Abstract

Retrotransposons like L1 are silenced in somatic cells by a variety of mechanisms acting at different levels. Protective mechanisms include DNA methylation and packaging into inactive chromatin to suppress transcription and prevent recombination, potentially supported by cytidine deaminase editing of RNA. Furthermore, DNA strand breaks arising during attempted retrotranspositions ought to activate cellular checkpoints, and L1 activation outside immunoprivileged sites may elicit immune responses. A number of observations indicate that L1 sequences nevertheless become reactivated in human cancer. Prominently, methylation of L1 sequences is diminished in many cancer types and full-length L1 RNAs become detectable, although strong expression is restricted to germ cell cancers. L1 elements have been found to be enriched at sites of illegitimate recombination in many cancers.

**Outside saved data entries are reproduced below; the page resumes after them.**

(** What runs after Run came up. *)
Definition rns_tasks : list task := [HubRounds; HubCatalog; RnsInbox; SendQueue].
Lemma startRNS_tasks d l m d' :
  startRNS id_of_file id_to_file fresh_id d = (Ok (l, m), d') →
  (∀ t, t ∈ l → t ∈ rns_tasks) ∧ (HubCatalog ∈ l → o_rnsHubs (d_set d) = []).
Proof.
  intros E. unfold startRNS in E. apply bind_Ok_inv in E as (x & d1 & [= <- <-] & E).
  apply bind_Ok_inv in E as (r & d2 & _ & E). destruct r as [n|e].
  - apply bind_Ok_inv in E as (u & d3 & _ & [= <- _ _]). case_bool_decide as Hh; cbn; unfold rns_tasks.
    + split; [|done]. intros t. rewrite !elem_of_cons. naive_solver.
    + split; [intros t|]; rewrite !elem_of_cons, elem_of_nil; naive_solver.
  - injection E as <- _ _. split; [intros t|]; intros Ht; by apply elem_of_nil in Ht.
Qed.
Lemma Run_tasks d l d' :
  Run id_of_file id_to_file fresh_id listen ipc_listen d = (Ok l, d') →
  listen (JoinHostPort (o_listenIP (d_set d)) (itoa (o_port (d_set d)))) = None ∧
  (∀ t, t ∈ [PeerListener; IpcListener; MdnsAdvertise; MdnsBrowse] → t ∈ l) ∧
  (∀ t, t ∈ l → t ∈ rns_tasks → o_rnsEnabled (d_set d) = true) ∧
  (HubCatalog ∈ l → o_rnsHubs (d_set d) = []).
Proof.
  intros E. unfold Run in E. apply bind_Ok_inv in E as ([] & d1 & Ed & E). apply mkdir_downloads_setup in Ed as (Ed & _ & _).
  apply bind_Ok_inv in E as ([] & d2 & El & E). pose proof (listen_peers_setup _ _ _ El) as (Ed2 & _ & _).
  unfold listen_peers in El. apply bind_Ok_inv in El as (x & d3 & [= <- <-] & El).
  rewrite <-Ed in El, Ed2. destruct (listen _) eqn:Hl in El; [done|]. split; [exact Hl|].
  destruct ipc_listen; [|done]. apply bind_Ok_inv in E as (x & d4 & [= <- <-] & E).
  rewrite <-Ed2 in E. apply bind_Ok_inv in E as (started & d5 & Es & [= <- _]).
  assert ((∀ t, t ∈ started → t ∈ rns_tasks ∧ o_rnsEnabled (d_set d) = true) ∧ (HubCatalog ∈ started → o_rnsHubs (d_set d) = []))
    as [H1 H2].
  { destruct (o_rnsEnabled (d_set d)).
    - apply bind_Ok_inv in Es as ([l' m] & d6 & Er & [= <- _]). apply startRNS_tasks in Er as [Hin Hc].
      rewrite <-Ed2 in Hc. split; [intros t Ht; split; [by apply Hin|done]|done].
    - injection Es as <- _. split; [intros t|]; intros Ht; by apply elem_of_nil in Ht. }
  split_and!.
  - intros t Ht. rewrite !elem_of_cons, elem_of_app, !elem_of_cons in *. naive_solver.
  - intros t Ht Hr. rewrite !elem_of_cons, elem_of_app, !elem_of_cons, elem_of_nil in Ht.
    destruct Ht as [->|[->|[Ht|Ht]]]; [| |by apply (H1 t)|].
    all: unfold rns_tasks in Hr; rewrite !elem_of_cons, elem_of_nil in Hr; naive_solver.
  - rewrite !elem_of_cons, elem_of_app, !elem_of_cons, elem_of_nil. naive_solver.
Qed.
End running.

In theory, lack of L1 repression in cancer might cause transcriptional deregulation, insertional mutations, DNA breaks, and an increased frequency of recombinations, contributing to genome disorganization, expression changes, and chromosomal instability. There is however little evidence that such effects occur at a gross scale in human cancers. Rather, as a rule, L1 repression is only partly alleviated. Unfortunately, many techniques commonly used to investigate genetic and epigenetic alterations in cancer cells are not well suited to detect subtle effects elicited by partial reactivation of retroelements like L1 which are present as abundant, but heterogeneous copies. Therefore, effects of L1 sequences exerted on the local chromatin structure, on the transcriptional regulation of individual genes, and on chromosome fragility need to be more closely investigated in normal and cancer cells.